Step 1: Assess Your Business’s Payroll Needs
Start by reviewing how your business currently runs payroll and where the process is falling short. Your payroll software should solve real problems, not just add another tool to manage.
Consider:
- How many employees and contractors you pay
- Whether you pay hourly, salaried, tipped, commissioned, or contract workers
- Whether you have employees in multiple states
- Which tools you already use, such as accounting, POS, or time tracking software
- Your payroll software budget
- Whether you need industry-specific features, such as certified payroll
- Whether you offer or plan to offer benefits
- Whether you want payroll tax filing handled for you
- What payroll system or process you currently use
- How much payroll support you need
Also consider your current payroll pain points. If you’re spending too much time calculating taxes, fixing payroll errors, tracking hours manually, or preparing year-end forms, those issues should guide your software search.
Step 2: Research Payroll Software
Once you know what you need, start researching payroll software that fits those requirements.
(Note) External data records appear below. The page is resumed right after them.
(** * AuthAI face-matching engine: shallow embedding and verified properties

    The repository ships three overlapping implementations of the engine:
    - [simple_face_match.py]   (module [Simple]),   the one [server.py] imports;
    - [advanced_face_match.py] (module [Advanced]), embedding based;
    - [face_match.py]          (module [FaceMatch]), multi-metric with alignment.

    Conventions of the embedding.
    - A Python function is a Rocq function into [exc T]: it either returns
      ([Ok]) or raises an [Exception] carrying its message ([Raise]).
      [try: ... except Exception as e: ...] is [try_except].
    - Calls into OpenCV, NumPy, scikit-image, face_recognition, the file
      system and MongoDB are the fields of the class [World]. The general
      theorems quantify over all worlds, so they hold whatever these
      libraries do, and each call may raise; the concrete runs fix a world
      (a [Scene]).
    - Python floats are idealised as exact rationals ([Q]); NaN and the
      infinities are outside the model.
    - The dictionaries returned by [verify_face] are records whose optional
      fields are [None] when the key is absent.
    - Rectangles hold the [int32] values of the cascade; the product of a
      width and a height wraps around at 32 bits ([area]).
    - A user document keeps apart a username that is absent and one that is
      null ([Field]): [dict.get] with a default tells them apart. *)

From Stdlib Require Import ZArith QArith Ascii String List Sorted Bool Lqa.
From stdpp Require Import gmap strings.
Import ListNotations.
(** ** Greedy decoding

    The reference the beam search of width one is compared with, written
    from the description of greedy decoding: one hypothesis, extended at each
    step by the arg-max token of the decoder's distribution, stopped by the
    end token or closed with one after the last step. *)

(** The first position holding the greatest entry. *)
Fixpoint max_index (l : list Q) : nat :=
  match l with
  | [] => 0
  | x :: xs =>
      match xs with
      | [] => 0
      | _ :: _ => let j := max_index xs in
                  if Qgtb (nth j xs 0%Q) x then S j else 0
      end
  end.

Section Greedy.
Context {Enc Extra : Type}.
Variable d : BeamSearchBase.decoder Enc Extra.

(** [n] steps are left, [i] have been taken; returns the hypothesis and its
    length. *)
Fixpoint greedy_loop (mxlen : Z) (n : nat) (i : Z) (path : list Z) (e : Extra)
    : list Z * Z :=
  match n with
  | O => (path ++ [Offsets.EOS], mxlen)
  | S n' =>
      let (t, e') := BeamSearchBase.step d [[path]] e in
      let token := Z.of_nat (max_index (data t)) in
      if (token =? Offsets.EOS)%Z then (path ++ [token], (i + 1)%Z)
      else greedy_loop mxlen n' (i + 1)%Z (path ++ [token]) e'
  end.

(** The decoded sequence, start token removed, and its length. *)
Definition greedy_decode (enc : Enc) (mxlen : Z) : list Z * Z :=
  let (path, len) :=
    greedy_loop mxlen (Z.to_nat (mxlen - 1)) 0%Z [Offsets.GO]
                (BeamSearchBase.init d enc) in
  (tl path, len).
You can begin with popular payroll providers such as Gusto, ADP, Paychex, QuickBooks Workforce, Square Payroll, and OnPay. If cost is your biggest concern, compare affordable payroll software options first.
Avoid building an overly long list. Start with a few strong options that match your business size, budget, and payroll needs, then narrow from there.
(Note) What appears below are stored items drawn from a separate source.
(** C6, as the code has it.  [_dpi_slide] first converts the raw input
    with [float], which raises [OverflowError] for an int of size
    2^1024 - 2^970 or more: nothing is stored then.  For every other raw
    input and an index of the list, [_dpi_slide] stores at that index
    the value [v] computed from the raw input and saves the
    configuration.  [v] lies in [50, 26000], is a multiple of 50, and no
    multiple of 50 is nearer than [v] to the raw input clamped into
    [50, 26000].  Raw 137 gives 150, raw 40 gives 50 and raw 30000
    gives 26000, and none of the three overflows. *)
Theorem dpi_slide_stores_rounded (a : App) (l : list Z) (raw idx : Z)
    (Hp : get_profiles (config a) = Some l) (Hidx : valid_index l idx) :
  let v := Z.max 50 (Z.min 26000 (py_round_div raw 50 * 50)) in
  let c := Z.max 50 (Z.min 26000 raw) in
  (Z.abs raw < 2 ^ 1024 - 2 ^ 970 →
   ∃ a', _dpi_slide raw idx a = Some (a', Ok tt) ∧
         get_profiles (config a') = Some (<[Z.to_nat idx := v]> l) ∧
         (<[Z.to_nat idx := v]> l) !! Z.to_nat idx = Some v ∧
         disk a' = save_config (config a')) ∧
  (2 ^ 1024 - 2 ^ 970 <= Z.abs raw →
   _dpi_slide raw idx a =
     Some (a, Raise (OverflowError "int too large to convert to float"))) ∧
  50 <= v <= 26000 ∧ (50 | v) ∧
  (∀ m, (50 | m) → Z.abs (v - c) <= Z.abs (m - c)) ∧
  Z.max 50 (Z.min 26000 (py_round_div 137 50 * 50)) = 150 ∧
  Z.max 50 (Z.min 26000 (py_round_div 40 50 * 50)) = 50 ∧
  Z.max 50 (Z.min 26000 (py_round_div 30000 50 * 50)) = 26000 ∧
  float_overflows 137 = false ∧ float_overflows 40 = false ∧
  float_overflows 30000 = false.
Proof.
  intros v c. split; [|split; [|split; [|split; [|split]]]].
  - intros Hfl. rewrite (dpi_slide_eq a l raw idx Hp), (py_index_valid _ _ Hidx).
    assert (float_overflows raw = false) as -> by (by apply Z.leb_gt).
    eexists. split; [reflexivity|]. cbn [config save set_config disk].
    split; [apply get_profiles_set_profiles|]. split; [|done].
    apply list_lookup_insert_eq. unfold valid_index in Hidx. lia.
  - intros Hfl. rewrite (dpi_slide_eq a l raw idx Hp).
    by assert (float_overflows raw = true) as -> by (by apply Z.leb_le).
  - apply (slide_value_props raw).
  - apply (slide_value_props raw).
  - apply (slide_value_props raw).
  - by vm_compute.
Qed.

Lemma dpi_slide_stores_rounded_witness :
  get_profiles (config fresh_app) = Some [400; 800; 1600; 3200] ∧
  valid_index [400; 800; 1600; 3200] 0 ∧
  ∃ a', _dpi_slide 137 0 fresh_app = Some (a', Ok tt) ∧
        get_profiles (config a') = Some [150; 800; 1600; 3200].
Proof.
  assert (Hv : valid_index [400; 800; 1600; 3200] 0) by (unfold valid_index; cbn; lia).
  split; [reflexivity|]. split; [exact Hv|].
  destruct (dpi_slide_stores_rounded fresh_app [400; 800; 1600; 3200] 137 0 eq_refl Hv)
    as [H _].
  destruct (H eq_refl) as (a' & H1 & H2 & _).
  exists a'. split; [exact H1 | exact H2].
Defined.

(** C6 as the specification states it fails: 0 is an index of the
    default profiles, and for the raw input 2^1024 [_dpi_slide] raises
    [OverflowError] and leaves the application as it was; it does not
    store 26000. *)
Lemma dpi_slide_huge_raw_raises :
  get_profiles (config fresh_app) = Some [400; 800; 1600; 3200] ∧
  valid_index [400; 800; 1600; 3200] 0 ∧
  _dpi_slide (2 ^ 1024) 0 fresh_app =
    Some (fresh_app, Raise (OverflowError "int too large to convert to float")) ∧
  ¬ ∃ a', _dpi_slide (2 ^ 1024) 0 fresh_app = Some (a', Ok tt) ∧
          get_profiles (config a') = Some [26000; 800; 1600; 3200].
Proof.
  assert (H : _dpi_slide (2 ^ 1024) 0 fresh_app =
    Some (fresh_app, Raise (OverflowError "int too large to convert to float"))).
  { unfold _dpi_slide.
    by assert (float_overflows (2 ^ 1024) = true) as -> by (by vm_compute). }
  split; [reflexivity|]. split; [unfold valid_index; cbn; lia|]. split; [exact H|].
  intros (a' & H' & _). rewrite H in H'. discriminate.
Qed.

(** C7, as the code has it.  With five profiles (or more) [_add_dpi]
    returns at once, without an error and without a toast, and changes
    nothing: nothing is appended and nothing is saved.  With one
    profile [_del_dpi] removes nothing: it shows the failure toast
    "Need at least one profile" and leaves configuration and file as
    they were.  From a list of one to five profiles every event has a
    result, and the list has one to five profiles after it. *)
Theorem profile_count_limits (a : App) (l : list Z) (i : Z)
    (Hp : get_profiles (config a) = Some l)
    (Ha : get_active (config a) = Some i) :
  ((5 <= length l)%nat → _add_dpi a = Some (a, Ok tt)) ∧
  ((length l <= 1)%nat → ∀ idx,
     ∃ a', _del_dpi idx a = Some (a', Ok tt) ∧
           a' = toast "Need at least one profile" false a ∧
           config a' = config a ∧ disk a' = disk a ∧
           get_profiles (config a') = Some l) ∧
  ((1 <= length l <= 5)%nat → ∀ ev,
     (∀ n eb, ev = EvThread n eb → (n < length (threads a))%nat) →
     ∃ a' r, handle ev a = Some (a', r) ∧ profiles_in_bounds (config a')).
Proof.
  split; [|split].
  - intros H. rewrite (add_dpi_eq a l i Hp Ha).
    assert ((5 <=? Z.of_nat (length l)) = true) as -> by (apply Z.leb_le; lia). done.
  - intros H idx. rewrite (del_dpi_eq a l i idx Hp Ha).
    assert ((Z.of_nat (length l) <=? 1) = true) as -> by (apply Z.leb_le; lia).
    eexists. split; [reflexivity|]. done.
  - intros H ev Hn.
    destruct (handle_total ev a l i Hp Ha Hn) as [[a' r] Hh].
    exists a', r. split; [done|]. by eapply handle_profiles_in_bounds.
Qed.

Lemma profile_count_limits_witness :
  get_profiles (config app_five) = Some [400; 800; 1600; 3200; 6400] ∧
  get_active (config app_five) = Some 1 ∧
  _add_dpi app_five = Some (app_five, Ok tt).
Proof.
  split; [reflexivity|]. split; [reflexivity|].
  apply (proj1 (profile_count_limits app_five [400; 800; 1600; 3200; 6400] 1 eq_refl eq_refl)).
  cbn. lia.
Defined.

(** C7 as the specification states it fails: with the five profiles of
    [app_five], [_add_dpi] does not fail.  It returns normally, raises
    no exception and shows no toast, and the application is as before. *)
Lemma add_dpi_at_capacity_is_silent :
  get_profiles (config app_five) = Some [400; 800; 1600; 3200; 6400] ∧
  _add_dpi app_five = Some (app_five, Ok tt) ∧
  toasts app_five = [] ∧
  ¬ ∃ a' e, _add_dpi app_five = Some (a', Raise e).
Proof.
  split; [reflexivity|]. split; [reflexivity|]. split; [reflexivity|].
  intros (a' & e & H). discriminate.
Qed.

(* ------------------------------------------------------------------ *)
(** ** Loading and saving *)

Lemma dict_get_app (d1 d2 : dict) k :
  dict_get (d1 ++ d2) k =
    match dict_get d1 k with Some v => Some v | None => dict_get d2 k end.
Proof.
  induction d1 as [|[k0 v0] d1 IH]; [done|]. cbn.
  destruct (key_eqb k0 k); [done|apply IH].
Qed.

Lemma dict_get_set_all (m d : dict) k :
  dict_get (dict_set_all m d) k =
    match dict_get (rev d) k with Some v => Some v | None => dict_get m k end.
Proof.
  revert m. induction d as [|[k0 v0] d IH]; intros m; [done|].
  cbn [dict_set_all fold_left rev fst snd].
  change (fold_left _ d ?x) with (dict_set_all x d).
  rewrite IH, dict_get_app, dict_get_set. cbn.
  destruct (dict_get (rev d) k); [done|]. by destruct (key_eqb k0 k).
Qed.

Lemma dict_get_elem_of (d : dict) k v : (k, v) ∈ d → is_Some (dict_get d k).
Proof.
  induction d as [|[k0 v0] d IH]; [by intros ?%elem_of_nil|].
  intros [[= <- <-]|H]%elem_of_cons; cbn.
  - rewrite key_eqb_refl. by eexists.
  - destruct (key_eqb k0 k); [by eexists|by apply IH].
Qed.

Lemma dict_get_None (d : dict) k :
  dict_get d k = None ↔ classify k ∉ key_classes d.
Proof.
  unfold key_classes. induction d as [|[k0 v0] d IH]; cbn.
  - split; [intros _ ?%elem_of_nil; done|done].
  - rewrite not_elem_of_cons. unfold key_eqb. case_bool_decide as E.
    + split; [done|]. intros [H _]. by destruct H.
    + rewrite IH. split; [intros H; split; [congruence|done]|by intros [_ H]].
Qed.

Lemma dict_get_Some_NoDup (d : dict) k v :
  NoDup (key_classes d) →
  dict_get d k = Some v ↔ ∃ k', (k', v) ∈ d ∧ classify k' = classify k.
Proof.
  unfold key_classes. induction d as [|[k0 v0] d IH]; cbn; intros Hnd.
  - split; [done|]. by intros (k' & ?%elem_of_nil & _).
  - apply NoDup_cons in Hnd as [Hk0 Hnd]. unfold key_eqb. case_bool_decide as E.
    + split.
      * intros [= ->]. exists k0. split; [left|done].
      * intros (k' & [[= -> ->]|Hin]%elem_of_cons & Hc); [done|].
        exfalso. apply Hk0. rewrite E, <- Hc.
        apply list_elem_of_fmap. by exists (k', v).
    + rewrite (IH Hnd). split.
      * intros (k' & Hin & Hc). exists k'. split; [by right|done].
      * intros (k' & [[= -> ->]|Hin]%elem_of_cons & Hc); [done|]. by exists k'.
Qed.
Step 3: Compare Payroll Features
Most payroll software can handle the basics, such as calculating wages, paying employees, and generating pay stubs. The real differences show up in tax support, HR features, integrations, reporting, and scalability.
Useful payroll features may include:
- Multiple pay rates and pay schedules
- Unlimited or off-cycle payroll runs
- Contractor payments
- Time tracking
- PTO tracking
- Benefits administration
- Federal, state, and local payroll tax support
- Accounting, POS, and time tracking integrations
- Payroll reports
- Employee self-service portals
- Mobile app access
- HR tools and compliance support
- Multiple customer support options
Choose payroll software with the features your business will actually use. A cheaper plan may not be worth it if you need to pay extra for tax filing, time tracking, benefits, or multistate payroll.
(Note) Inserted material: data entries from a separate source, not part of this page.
(** What precedes the token, less the whitespace that parts the token
    from it. *)
Fixpoint strip_padding (before : list token) : list token :=
  match before with
  | [] => []
  | t :: r =>
      match r with
      | [] => if is_whitespace t then [] else [t]
      | _ :: _ => t :: strip_padding r
      end
  end.

(** The column the token of the line stands at. *)
Definition token_column (lKinds : list kind) (line : list token) : option nat :=
  '(b, _, _) ← cut lKinds line; Some (width b).

(** Modelled from the spec: the column the line requires for its token,
    one blank after whatever precedes it. *)
Definition required_column (lKinds : list kind) (line : list token) : option nat :=
  '(b, _, _) ← cut lKinds line; Some (width (strip_padding b) + 1).

(** The columns required by the lines of the region that are not
    skipped. *)
Definition required_columns (self : Rule) (region : list (list token)) : list nat :=
  omap (fun line =>
          if begins_with (lSkip self) line then None
          else required_column (lAlign self) line) region.

(** The columns the tokens of those lines stand at. *)
Definition token_columns (self : Rule) (region : list (list token)) : list nat :=
  omap (fun line =>
          if begins_with (lSkip self) line then None
          else token_column (lAlign self) line) region.

Fixpoint spaces (n : nat) : string :=
  match n with
  | 0 => EmptyString
  | S n' => String " "%char (spaces n')
  end.

(** Modelled from the spec: the line with its token moved to column
    [col], by the whitespace in front of it. *)
Definition align_line (lKinds : list kind) (col : nat) (line : list token)
    : list token :=
  match cut lKinds line with
  | Some (b, a, x) =>
      strip_padding b
        ++ Token whitespace (spaces (col - width (strip_padding b))) :: a :: x
  | None => line
  end.

(** Modelled from the spec: the Align repair of section 4.2 on the
    lines of one region; the column is the greatest column required
    across the region, lines beginning with a class to skip are left
    as they are. *)
Definition fix_region (self : Rule) (region : list (list token))
    : list (list token) :=
  let col := max_list (required_columns self region) in
  map (fun line =>
         if begins_with (lSkip self) line then line
         else align_line (lAlign self) col line)
      region.

(** The token of the line does not stand at column [col], the line
    being one the rule aligns. *)
Definition misaligned (self : Rule) (col : nat) (line : list token) : bool :=
  negb (begins_with (lSkip self) line)
  && match token_column (lAlign self) line with
     | Some c => negb (Nat.eqb c col)
     | None => false
     end.

Fixpoint analyze_from (self : Rule) (col : nat) (i : nat)
    (region : list (list token)) : list nat :=
  match region with
  | [] => []
  | line :: rest =>
      (if misaligned self col line then [i] else [])
        ++ analyze_from self col (S i) rest
  end.

(** Modelled from the spec: the analysis of the alignment pattern of
    section 4.2 on the lines of one region; the lines, counted from
    zero, whose token does not stand at the greatest column required
    across the region, lines beginning with a class to skip left
    out. *)
Definition analyze (self : Rule) (region : list (list token)) : list nat :=
  analyze_from self (max_list (required_columns self region)) 0 region.

End alignment.

Module instantiation.

(** [rule_029]: the inline comments of an instantiation, between its
    label and its semicolon, full-line comments skipped. *)
Definition rule_029 : alignment.Rule :=
  {| alignment.name := "instantiation";
     alignment.identifier := "029";
     alignment.lAlign := [comment];
     alignment.oStart := production "component_instantiation_statement.instantiation_label";
     alignment.oEnd := production "component_instantiation_statement.semicolon";
     alignment.lSkip := [comment];
     alignment.solution := "Align comment.";
     alignment.subphase := 3 |}.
Step 4: Compare Payroll Software Costs
Payroll software pricing varies widely. Many providers charge a monthly base fee plus a per-employee or per-contractor fee. Others use quote-based pricing, especially providers with more customized payroll and HR services.
When comparing costs, look beyond the starting price. Check what each plan includes and whether you’ll pay extra for:
- Payroll tax filing
- Year-end W-2s and 1099s
- Time tracking
- Benefits administration
- HR support
- Multistate payroll
- Contractor payments
- Integrations
- Payroll corrections or off-cycle runs
The cheapest plan is not always the best value. The right choice is the plan that includes the payroll features you need at a cost your business can sustain.
Step 5: Make A Final Decision
After comparing your options, choose the payroll software that best matches your business’s needs, budget, and workflow.
If two providers look similar, compare the details that matter most to your business, such as tax support, integrations, customer support, ease of use, direct deposit timing, HR tools, and add-on costs.
Comparison guides such as Gusto vs. QuickBooks Workforce or ADP vs. Paychex can help, but your final decision should come down to which provider best fits your payroll process, team size, and long-term business needs.
The Bottom Line On How To Choose Payroll Software
Choosing payroll software comes down to finding the best fit for your business’s payroll needs, budget, and workflow.
Start by identifying what your current payroll process is missing, then compare providers by features, pricing, tax support, integrations, support options, and add-on costs. The best choice is not always the cheapest or most feature-heavy option; it’s the one that solves your payroll problems without adding unnecessary complexity.
Before making a final decision, consider scheduling a demo, starting a free trial, or testing the software’s setup process if available. This can help you see how the platform works before committing.